RFID Door Lock was an early Arduino security and access-control prototype from 2021. The project explored how a door-lock system could combine multiple authentication and feedback methods: RFID card scanning, keypad password entry, LCD messages, servo movement, LED indicators, buzzer alerts, and SIM900-based message handling. Compared with smaller Arduino experiments, this project shows a more layered build. It connects sensor input, user authentication, display output, physical locking movement, and remote-style command handling into one prototype. This project is important because it shows Parth moving beyond single-sensor experiments into a more integrated electronics system.

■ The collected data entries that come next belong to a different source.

(* ===== verification/KprobeMach.v ===== *)
(** A concrete kernel under the probes, to run them on: the code of every
    address space, the executable slots and the pages of processes are finite
    maps. *)
From S2P Require Import Prelude Text KprobeBase KprobeArch KprobeRv64 KprobeAArch64 KprobeLA64 KprobeX86 KprobeArchProps.

Record Mach := { mem : gmap (option Z * Z) Z; slots : gmap Z str; pages : gmap (option Z * Z) str }.

(** The bytes [bytes] at [a], in an address space. *)
Fixpoint put_bytes (m : gmap (option Z * Z) Z) (pid : option Z) (a : Z) (bytes : str) : gmap (option Z * Z) Z :=
  match bytes with [] => m | b :: bytes => <[(pid, a) := b]> (put_bytes m pid (a + 1) bytes) end.
Definition byte_at (m : Mach) (pid : option Z) (a : Z) : Z := default 0 (mem m !! (pid, a)) `mod` 256.

(** Slots are above every page in use; a user page is above the slots and the
    pages of its own process, so that two processes can get one address. *)
Definition top (l : list Z) : Z := foldr Z.max 0 l.
Definition slot_addrs (m : Mach) : list Z := (map_to_list (slots m)).*1.
Definition page_addrs (m : Mach) : list (option Z * Z) := (map_to_list (pages m)).*1.
Definition pages_of (m : Mach) (pid : option Z) : list Z := (filter (λ x, x.1 = pid) (page_addrs m)).*2.
Definition with_slots (m : Mach) (s : gmap Z str) : Mach := {| mem := mem m; slots := s; pages := pages m |}.
Definition with_pages (m : Mach) (s : gmap (option Z * Z) str) : Mach := {| mem := mem m; slots := slots m; pages := s |}.

Definition new_slot (m : Mach) : Z * Mach :=
  let p := top (slot_addrs m ++ (page_addrs m).*2) + 4096 in
  (p, with_slots m (<[p := replicate SLOT_SIZE 0]> (slots m))).
Definition free_slot (m : Mach) (p : Z) : Mach := with_slots m (delete p (slots m)).
Definition new_page (m : Mach) (pid : option Z) (bytes : str) : Z * Mach :=
  let p := top (slot_addrs m ++ pages_of m pid) + 4096 in
  (p, with_pages m (<[(pid, p) := bytes ++ replicate SLOT_SIZE 0]> (pages m))).
Definition free_page (m : Mach) (pid : option Z) (p : Z) : Mach := with_pages m (delete (pid, p) (pages m)).

#[export] Instance Mach_obs : KprobeObs Mach := {|
  code := byte_at; slot m p := slots m !! p; user_page m pid p := pages m !! (pid, p) |}.
#[export] Instance Mach_ops : KprobeAuxiliaryOps Mach := {|
  copy_memory m a n pid := code_at m pid a n;
  set_writeable_for_address m a n pid bytes :=
    {| mem := put_bytes (mem m) pid a bytes; slots := slots m; pages := pages m |};
  alloc_kernel_exec_memory := new_slot;
  free_kernel_exec_memory := free_slot;
  alloc_user_exec_memory := new_page;
  free_user_exec_memory := free_page;
  box_alloc := new_slot;
  box_free := free_slot;
  ptr_write m p off bytes :=
    match slots m !! p with
    | Some c => with_slots m (<[p := splice c off bytes]> (slots m))
    | None => m
    end;
  ptr_read m p off n := match slots m !! p with Some c => take n (drop off c) | None => [] end;
|}.

Lemma lookup_put_bytes m pid a bytes pid' b :
  put_bytes m pid a bytes !! (pid', b) =
    if decide (pid' = pid ∧ a ≤ b < a + Z.of_nat (length bytes)) then bytes !! Z.to_nat (b - a) else m !! (pid', b).
Proof.
  revert a. induction bytes as [|x bytes IH]; intros a; cbn [put_bytes length].
  - rewrite decide_False; [done|lia].
  - destruct (decide ((pid, a) = (pid', b))) as [[= <- <-]|Hne].
    + rewrite lookup_insert_eq, decide_True by (split; [done|lia]). by rewrite Z.sub_diag.
    + rewrite lookup_insert_ne, IH by done.
      destruct (decide (pid' = pid)) as [->|Hp]; [|by rewrite !decide_False by naive_solver].
      destruct (decide (a + 1 ≤ b < a + 1 + Z.of_nat (length bytes))) as [Hb|Hb].
      * rewrite !decide_True by (split; [done|lia]). replace (Z.to_nat (b - a)) with (S (Z.to_nat (b - (a + 1)))) by lia. done.
      * rewrite !decide_False; [done| |naive_solver]. intros [_ ?]. apply Hne. f_equal. lia.
Qed.

Lemma top_le l x : x ∈ l → x ≤ top l.
Proof.
  unfold top. induction l as [|y l IH]; [by intros ?%elem_of_nil|].
  intros [->|Hin]%elem_of_cons; simpl; [lia|]. specialize (IH Hin). lia.
Qed.
Lemma top_pos l : 0 ≤ top l.
Proof. unfold top. induction l; simpl; lia. Qed.
Lemma above_top l x : x ∈ l → page_apart (top l + 4096) x.
Proof. intros Hx%top_le. right. lia. Qed.

Lemma elem_of_keys {K A} `{Countable K} (m : gmap K A) k : m !! k ≠ None → k ∈ (map_to_list m).*1.
Proof.
  destruct (m !! k) as [x|] eqn:Hk; [|done]. intros _. apply list_elem_of_fmap. exists (k, x). split; [done|].
  by apply elem_of_map_to_list.
Qed.
Lemma slot_in m p : slots m !! p ≠ None → p ∈ slot_addrs m.
Proof. apply elem_of_keys. Qed.
Lemma page_in m pid p : pages m !! (pid, p) ≠ None → p ∈ (page_addrs m).*2.
Proof. intros Hp%elem_of_keys. apply list_elem_of_fmap. by exists (pid, p). Qed.
Lemma page_of_in m pid p : pages m !! (pid, p) ≠ None → p ∈ pages_of m pid.
Proof.
  intros Hp%elem_of_keys. apply list_elem_of_fmap. exists (pid, p). split; [done|]. by apply list_elem_of_filter.
Qed.
Lemma apart_self p : ¬ page_apart p p.
Proof. intros []; lia. Qed.

Lemma new_slot_allocates m : allocates m (new_slot m).
Proof.
  unfold allocates, new_slot. cbv zeta. cbn [fst snd]. set (p := top _ + 4096).
  assert (clear_of_slots m p) as Hcs by (intros q Hq%slot_in; apply above_top, elem_of_app; by left).
  assert (clear_of_pages m p) as Hcp by (intros pid q Hq%page_in; apply above_top, elem_of_app; by right).
  split_and!; try done.
  - pose proof (top_pos (slot_addrs m ++ (page_addrs m).*2)). lia.
  - destruct (slot m p) eqn:Hs; [|done]. exfalso. apply (apart_self p), Hcs. congruence.
  - eexists. simpl. rewrite lookup_insert_eq. split; [done|]. by rewrite length_replicate.
  - intros q Hq. simpl. by rewrite lookup_insert_ne.
Qed.
Lemma free_slot_frees m p : frees m (free_slot m p) p.
Proof.
  unfold frees, free_slot. simpl. split_and!; try done; [by rewrite lookup_delete_eq|].
  intros q Hq. by rewrite lookup_delete_ne.
Qed.
Lemma new_page_allocates m pid bytes : allocates_page m pid bytes (new_page m pid bytes).
Proof.
  unfold allocates_page, new_page. cbv zeta. cbn [fst snd]. set (p := top _ + 4096).
  assert (clear_of_slots m p) as Hcs by (intros q Hq%slot_in; apply above_top, elem_of_app; by left).
  assert (∀ q, user_page m pid q ≠ None → page_apart p q) as Hcp
    by (intros q Hq%page_of_in; apply above_top, elem_of_app; by right).
  split_and!; try done.
  - pose proof (top_pos (slot_addrs m ++ pages_of m pid)). lia.
  - destruct (user_page m pid p) eqn:Hs; [|done]. exfalso. apply (apart_self p), Hcp. congruence.
  - eexists. simpl. rewrite lookup_insert_eq. split; [done|]. by rewrite take_app_length.
  - intros pid' q Hq. simpl. by rewrite lookup_insert_ne.
Qed.
Lemma free_page_frees m pid p : frees_page m (free_page m pid p) pid p.
Proof.
  unfold frees_page, free_page. simpl. split_and!; try done; [by rewrite lookup_delete_eq|].
  intros pid' q Hq. by rewrite lookup_delete_ne.
Qed.

#[export] Instance Mach_laws : KprobeAuxiliaryLaws Mach.
Proof.
  split; try apply new_slot_allocates; try apply free_slot_frees; try apply new_page_allocates; try apply free_page_frees; try done.
  - intros m pid a. apply Z.mod_pos_bound. lia.
  - intros m a n pid bytes Hn Hb w'. split; [|done]. intros pid' b. subst w'. simpl. unfold byte_at. simpl.
    rewrite lookup_put_bytes. case_decide as Hin; [|done]. destruct Hin as [_ Hin].
    destruct (lookup_lt_is_Some_2 bytes (Z.to_nat (b - a))) as [x Hx]; [lia|]. rewrite Hx. simpl.
    apply Z.mod_small. exact (Forall_lookup_1 _ _ _ _ Hb Hx).
  - intros m p off bytes c Hc Hl w'. simpl in Hc. subst w'. simpl. rewrite Hc.
    split_and!; try done; simpl; [by rewrite lookup_insert_eq|]. intros q Hq. by rewrite lookup_insert_ne.
  - intros m p off n c Hc _. simpl in *. by rewrite Hc.
Qed.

It combines identity checking, password logic, physical movement, user feedback, and remote command handling — all useful concepts for later automation and system-building work.

Problem solved

The project explored how a simple door-access system could be automated with electronic authentication. Instead of a manual lock-only setup, the prototype tested RFID-based access, password verification, feedback messages, alert behavior, and servo-controlled door movement.

What it does

The system asks the user to scan an RFID tag. If the tag matches, it moves to password entry through a keypad. When the password is accepted, the servo opens the lock position and then returns it back. If access is denied or the password is wrong, the buzzer and feedback logic are triggered. The code also includes SIM900 message handling for open/close commands.

Contribution

Parth wrote the Arduino control logic, connected multiple modules, and built the authentication flow across RFID, keypad, LCD, servo, buzzer, LED, and SIM900 components. The project shows early experimentation with multi-step access control and physical automation.